On Fridayof last week, Brandon found out he'd been accepted to NYU, the top school for his program in the country.

And so we are not moving to D.C. after all, like we were on Thursday.  Now we are moving back to New York City.

Just a little update from a very frazzled pregnant woman.

7.09.2010

Back In The USSR


Apparently, we may have sold our house.

I'm shocked!

We drove home to Moscow this afternoon to set about the business of packing the things of a tiny little family.

Here we go!

(We still aren't totally sure where we're going though?)

7.07.2010

So, It Turns Out


So, it turns out what I figured was dehydration was actually a kidney stone.

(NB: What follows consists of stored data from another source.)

(** * go-otlp-helper: a shallow embedding of the OTLP helper library

    The development follows the layout of the Go package [otlp]:

    - [Encoding]  : the pieces of [encoding/hex], [encoding/base64] and
                    [strings] that the JSON shim calls;
    - [Codec]     : json.go, the hex/base64 identifier shim around protojson;
    - [Signal]    : partition.go, split / filter / partition of the three
                    telemetry containers;
    - [Server]    : proxy.go and mux.go, the HTTP bridge and the multiplexer
                    with its two middleware layers;
    - [Client]    : client.go, channel lifecycle and upload calls.

    Go slices are lists, Go pointers that may be nil are [option]s, Go maps
    keyed by strings are [gmap string _], and every call that leaves the
    package (protojson, grpc, net/http) is a parameter of the section that
    uses it. *)

From Stdlib Require Import ZArith NArith List String Ascii Bool Lia.
From stdpp Require Import gmap strings list fin_maps.
Import ListNotations.
(** ** The specification's reading of the threshold

    The specification words the pattern-generator threshold as
    [round((1 - fraction) * 65535)] over the exact value of the fraction. *)

Definition exact_value (x : float) : Q :=
  match Prim2SF x with
  | S754_finite s m e =>
      let mag := if 0 <=? e then inject_Z (Z.shiftl (Z.pos m) e)
                 else Qmake (Z.pos m) (2 ^ Z.to_pos (- e)) in
      if s then Qopp mag else mag
  | _ => 0%Q
  end.

(** Rounding of a non-negative rational to the nearest integer, halves up. *)
Definition round_half_up (q : Q) : Z := Qfloor (q + (1 # 2))%Q.

Definition spec_pgen_threshold (fraction : Q) : Z :=
  round_half_up ((1 - fraction) * inject_Z 65535)%Q.

(** Rounding of a rational toward zero. *)
Definition Qtrunc (q : Q) : Z :=
  if Qle_bool 0 q then Qfloor q else Qceiling q.

(** ** An instance of the parameters, for concrete evaluations *)

Definition example_headers : headers :=
  {| CRI_C_CH_ADDR_SEL := 16;
     CRI_C_DMA_ADDR_SEL := 15;
     sys_bus_addr_bits := 64;
     pkt_clk := 250000000%float;
     rx_disable := 0;
     rx_user := 1;
     rx_pgen := 2;
     dma_channel_ctor := fun _ hw => hw;
     dma_channel_dtor := fun _ hw => hw |}.

Definition example_bar : pci_bar :=
  fun _ r =>
    match r with
    | CRI_REG_GTX_DATAPATH_CFG => 0x5
    | CRI_REG_GTX_MC_PGEN_CFG_L => 0x1234ABCD
    | CRI_REG_PERF_INTERVAL => 0x1000
    | CRI_REG_PERF_N_EVENTS => 42
    | _ => 0
    end.

Definition example_link : cri_link := cri_link_ctor example_headers 2 example_bar.

(** The scenario of the specification: link 2, pattern generator at rate
    0.5, readout enabled, a measurement interval of one second. *)
Definition scenario_calls : list call :=
  [call_set_data_source 2; call_set_pgen_rate 0.5; call_enable_readout;
   call_set_perf_interval 1000].

Definition scenario_link : cri_link :=
  link (fst (run example_headers scenario_calls (fresh example_headers 2 example_bar))).

(** ** Text output *)

(** An output stream as far as the code below drives it: the characters
    written so far and the fail bit. Field width, fill and locale are the
    defaults of a fresh stream. A stream whose fail bit is set takes no
    further output. *)
Record ostream : Type := {
  os_str : string;
  os_fail : bool
}.

Definition os_put (text : string) (os : ostream) : ostream :=
  if os_fail os then os
  else {| os_str := os_str os ++ text; os_fail := false |}.

Definition os_setstate_failbit (os : ostream) : ostream :=
  {| os_str := os_str os; os_fail := true |}.

(** [operator<<(std::ostream&, cri_link::data_source_t)]: the [switch] over
    the three enumerators and its [default]. *)
Definition operator_out_data_source (h : headers) (os : ostream) (src : Z) : ostream :=
  if src =? rx_disable h then os_put "disable" os
  else if src =? rx_user h then os_put "   user" os
  else if src =? rx_pgen h then os_put "   pgen" os
  else os_setstate_failbit os.

(** The decimal digits a stream writes for a [uint32_t]. *)
Definition decimal (v : Z) : string :=
  NilEmpty.string_of_uint (N.to_uint (Z.to_N v)).

Definition newline : string := String "010" EmptyString.

Definition print_perf_raw (l : cri_link) : string :=
  ("pkt_interval " ++ decimal (get_reg (m_rfpkt l) CRI_REG_PERF_INTERVAL) ++ newline
   ++ "event rate " ++ decimal (get_reg (m_rfpkt l) CRI_REG_PERF_N_EVENTS) ++ newline
   ++ "dma stall " ++ decimal (get_reg (m_rfpkt l) CRI_REG_PERF_DMA_STALL) ++ newline
   ++ "data buf stall " ++ decimal (get_reg (m_rfpkt l) CRI_REG_PERF_EBUF_STALL) ++ newline
   ++ "desc buf stall " ++ decimal (get_reg (m_rfpkt l) CRI_REG_PERF_RBUF_STALL) ++ newline
  )%string.

(** ** Vocabulary of the further properties *)

(** The cycle count the cache holds after the calls [cs], when it held
    [cached] before them: the one of the last [set_perf_interval]. *)
Definition cached_after (h : headers) (cs : list call) (cached : Z) : Z :=
  fold_left
    (fun v c =>
       match c with
       | call_set_perf_interval i => interval_cycles h (Z.min i 17000)
       | _ => v
       end) cs cached.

A kidney stone is why I passed out. That makes me feel so bad ass!

I should have doubted the dehydration diagnosis when the lady doctor asked me, Are you sexually active? I looked down at my pregnant belly and then back up at her face and sort of pondered the cosmos for a minute, searching for the best answer.

I was checked into the Maternity Ward of the local hospital for a few hours after I passed this kidney stone for monitoring, and the nurse assigned to me said

You passed a kidney stone? By yourself?

And I said,

Well, I had a Vicodin.

And then the nurse's eyes got even wider and she said,

You only had a Vicodin?

Like I was some sort of hero.

(Let's be honest though, aren't I?)

So, I am requesting my Awesome At Being Pregnant card back, and if you please, upgrade me with an Awesome At Passing Kidney Stones Too card.

Please and Thanks.

7.01.2010

Life With Boys


We all pile in the car. The pregnant lady, her husband, and a fifteen-year-old boy crammed in the back seat, and it is all boy elbows and boy knees and boy voices conversing about boy topics. I make my first observation:

Boys are startlingly smelly.

I accompany my dad to Costco. In the car on the way there we listen to my dad's latest Dean Koontz book on tape, something about Frankenstein, clones, and Montana. 

When we get there we stand at the entrance to the Costco, my dad visually assessing the situation. "Okay. The chips are in that corner, the cheese is over here, and the condiments are there. Cheese first. Let's go." 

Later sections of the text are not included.